Mykola Olkesandrovych Levchenko (born October 16, 1979, Donetsk) is the Ukrainian politician, People's Deputy of Ukraine of the 7th convocation, Candidate of Historical Sciences. Is well known for his statements against conducting of the anti-terrorist operation and for settling the conflict in Donbas peacefully. Since 2016 is the Head of the international fund "Donbas without weapons".

== Biography ==
=== Early years ===
Nikolai Levchenko was born on October 16, 1979, in the city of Donetsk. In 1996, he enrolled at Donetsk National University, the faculty of History, and graduated from it in 2001 with “international relations” degree. In 2000 to receive a second degree entered the Donetsk Institute of Internal Affairs, faculty of law, and graduated from it in 2003. The same year successfully defended the candidate dissertation in history. After graduation from the faculty of History of Donetsk National University in 2001 worked as a history teacher in high school #72 in Donetsk.

=== State activity ===
- In 1998, Levchenko was elected a deputy of the Kuibyshev District Council in Donetsk.
- In October 2001, was elected as the First Vice-chairman of the Donetsk Regional Organization “Regions Youth Union”.
- In March 2001, was elected a deputy of the Donetsk City Council.
- Since February 2003, has worked in Donetsk City Council as the Head of Public Relations Office.
- From 2004 to 2010, was elected the Secretary of the Donetsk City Council of the 4th, 5th, 6th convocations.
- In 2008, was elected the vice-chairman of the Donetsk Regional Organization the Party of Regions.
- From 2012 to 2014 was People's Deputy of Ukraine of the 7th convocation. The Chairman of the parliamentary subcommittee on amendments to the Constitution of Ukraine and the Constitution of the Autonomous Republic of Crimea, constitutional legislation.
- In 2014, was Chairman of the Donetsk Regional Organization the Party of Regions. As a People's Deputy of Ukraine has submit to the Parliament a set of bills aimed at decentralization of authority and at extension of powers of local government bodies.

=== Family status ===

He is married with five children.

== Well-known statements ==
Before the escalation of the conflict in Donbas has initiated the Congress of deputies of all levels “Donbas without weapons” where has insisted on peaceful resolutions to all the issues.

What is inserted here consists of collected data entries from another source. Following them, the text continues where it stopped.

(** The boxes under a list of ids. *)
Fixpoint boxes_of (tx_idx : Z) (what : string) (box_map : gmap (list Z) Box) (ids : list (list Z))
    : result ValidationError (list Box) :=
  match ids with
  | [] => Ok []
  | id :: ids' =>
      let? b := ok_or (box_map !! id) (TransactionInvalid tx_idx what) in
      let? bs := boxes_of tx_idx what box_map ids' in
      Ok (b :: bs)
  end.

(** The proof boxes, and the outputs of the block under ids still free. *)
Definition block_box_map (txs : list Tx) (proof_boxes : gmap (list Z) Box) : gmap (list Z) Box :=
  foldl (fun m output => match m !! box_id output with Some _ => m | None => <[box_id output := output]> m end)
    proof_boxes (concat (tx_outputs <$> txs)).

(** The parallel iteration: some transaction's error when any fails, here the first's. *)
Fixpoint tx_costs (idx : Z) (box_map : gmap (list Z) Box) (ctx : StateContext) (txs : list Tx)
    : result ValidationError (list Z) :=
  match txs with
  | [] => Ok []
  | tx :: txs' =>
      let? input_boxes := boxes_of idx "input box not found" box_map (tx_inputs tx) in
      let? data_boxes := boxes_of idx "data input box not found" box_map (default [] (tx_data_inputs tx)) in
      let? cost :=
        match validate_single_transaction tx input_boxes data_boxes ctx with
        | Err (TransactionInvalid _ reason) => Err (TransactionInvalid idx reason)
        | r => r
        end in
      let? costs := tx_costs (idx + 1) box_map ctx txs' in
      Ok (cost :: costs)
  end.

(** [validate_transactions]; [max_block_cost] indexes the table, which panics without the
    entry, and a negative limit is clamped to zero. *)
Definition validate_transactions (txs : list Tx) (proof_boxes : gmap (list Z) Box) (h : BlockHeader)
    (preceding : list BlockHeader) (parameters : table) : outcome ValidationError Z :=
  match txs, preceding with
  | [], _ => Return 0
  | _, [] => Return 0
  | _, _ =>
      let! ctx := build_state_context h preceding parameters in
      let! costs := of_result (tx_costs 0 (block_box_map txs proof_boxes) ctx txs) in
      let! max_block_cost := expect (parameters !! MaxBlockCost) in
      of_result (enforce_block_cost costs (Z.max 0 max_block_cost))
  end.

(** [ScriptEvalInputs]. *)
Record ScriptEvalInputs := mk_eval {
  eval_height : Z;
  eval_transactions : list Tx;
  eval_proof_boxes : gmap (list Z) Box;
  eval_header : BlockHeader;
  eval_preceding : list BlockHeader;
  eval_parameters : table;
}.

Definition evaluate_scripts (e : ScriptEvalInputs) : outcome ValidationError Z :=
  validate_transactions (eval_transactions e) (eval_proof_boxes e) (eval_header e) (eval_preceding e)
    (eval_parameters e).

(** The boxes captured from the tree, deserialized. *)
Fixpoint deserialize_entries (es : list (list Z * list Z)) : result ValidationError (list (list Z * Box)) :=
  match es with
  | [] => Ok []
  | (id, bytes) :: es' =>
      let? b := deserialize_box bytes in
      let? bs := deserialize_entries es' in
      Ok ((id, b) :: bs)
  end.

(** Script evaluation of a block above the checkpoint; nothing at or below it. *)
Definition evaluate_block (validate_txs : bool) (captured : gmap (list Z) (list Z)) (txs : list Tx)
    (h : BlockHeader) (preceding : list BlockHeader) (parameters : table)
    : outcome ValidationError (option Z) :=
  if validate_txs then
    let! proof_boxes := of_result (deserialize_entries (map_to_list captured)) in
    let! cost := evaluate_scripts (mk_eval (height h) txs (list_to_map proof_boxes) h preceding parameters) in
    Return (Some cost)
  else Return None.

End Scripts.

(** ** The operations of a block *)

(** Lookups, removals, insertions. *)
Definition operations_of (c : StateChanges) : list Operation :=
  (Lookup <$> lookups c) ++ (Remove <$> removals c) ++ ((fun e : Insertion => Insert e.1 e.2) <$> insertions c).

(** The value an operation returns, kept under its key for lookups and removals. *)
Definition capture (validate_txs : bool) (op : Operation) (value : option (list Z))
    (captured : gmap (list Z) (list Z)) : gmap (list Z) (list Z) :=
  match validate_txs, value, op with
  | true, Some v, (Lookup key | Remove key) => <[key := v]> captured
  | _, _, _ => captured
  end.

(** The operations on a prover or a verifier [X], up to the first failure. *)
Fixpoint perform_all {X : Type} (perform : Operation -> X -> result string (option (list Z)) * X)
    (fail : string -> ValidationError) (validate_txs : bool) (ops : list Operation)
    (captured : gmap (list Z) (list Z)) (x : X) : result ValidationError (gmap (list Z) (list Z)) * X :=
  match ops with
  | [] => (Ok captured, x)
  | op :: ops' =>
      match perform op x with
      | (Err e, x') => (Err (fail e), x')
      | (Ok value, x') => perform_all perform fail validate_txs ops' (capture validate_txs op value captured) x'
      end
  end.

Record ApplyStateOutcome := mk_outcome {
  epoch_boundary_params : option table;
  epoch_boundary_proposed_update : option (list Z);
  block_cost : option Z;
}.

Section Validators.
Context {Tx Box RuleStatus : Type} `{SectionIO Tx} `{SigmaIO RuleStatus} `{ErgoTx Tx Box} `{TxInterp Tx Box} `{AvlProver}.

(** The tree's labels and the proofs are hashed by the same function. *)
#[local] Instance state_blake : Blake2b := blake2b256.

(** What [apply_state] is given. *)
Record BlockInput := mk_input {
  in_header : BlockHeader;
  in_block_txs : list Z;
  in_ad_proofs : option (list Z);
  in_extension : list Z;
  in_preceding : list BlockHeader;
  in_active_params : table;
  in_boundary_params : option table;
  in_proposed_update : option (list Z);
}.

(** ** The UTXO validator: utxo.rs *)

Record UtxoValidator := mk_utxo {
  storage : Storage;
  prover : Prover;
  u_validated_height : Z;
  u_checkpoint_height : Z;
  u_current_digest : list Z;
  emission_box_id : option (list Z);
  emission_tree_bytes : list Z;
  adproof_dump_heights : gset Z;
  adproof_dump_dir : option string;
  dumped : gmap Z (list Z);          (* the files written to the directory, by height *)
}.

(** [EmissionSource]. *)
Inductive EmissionSource :=
  | TipBlock (section_bytes : list Z)
  | GenesisBoxes (boxes : list Insertion)
  | Unavailable (reason : string).

Fixpoint find_emission_box (ins : list Insertion) (tree_bytes : list Z) : option (list Z) :=
  match ins with
  | [] => None
  | (id, bytes) :: ins' =>
      match box_parse bytes ≫= box_tree_bytes with
      | Some bytes' => if decide (bytes' = tree_bytes) then Some id else find_emission_box ins' tree_bytes
      | None => find_emission_box ins' tree_bytes
      end
  end.

Definition insertions_of_block (section_bytes : list Z) : result ValidationError (list Insertion) :=
  let? parsed := parse_block_transactions section_bytes in
  let? summaries := transactions_to_summaries (transactions parsed) in
  let? changes := compute_state_changes summaries in
  Ok (insertions changes).

Definition recover_emission_box_id (source : EmissionSource) (tree_bytes : list Z) : option (list Z) :=
  if decide (tree_bytes = []) then None
  else
    match source with
    | TipBlock section_bytes =>
        match insertions_of_block section_bytes with
        | Ok ins => find_emission_box ins tree_bytes
        | Err _ => None
        end
    | GenesisBoxes boxes => find_emission_box boxes tree_bytes
    | Unavailable _ => None
    end.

"Those calling for Donbas to withdraw from Ukraine I’d like to answer that it’s like to throw yourself from the 10th floor if you are not satisfy with the HMO’s services. Jump out of the window is the simplest and the swiftest way to solve the problem. But what awaits us at the end of this falling? If we are not satisfied with the rules of life in this house we should stay in the house entitled Ukraine and force to restore order that is acceptable to all citizens, to all residents of Donetsk region".

On 22 July 2014 following the vote on the presidential decree on partial mobilization made a statement: “Today we understood that authority will continue to kill Ukrainians”. In response to this Levchenko switched off the microphone. Parliamentary speaker Oleksandr Turchynov urged “the fifth column that serves Putin” to stop provocations. Thereafter a fight ensued and the issue about removal Levchenko from the conference room was set out.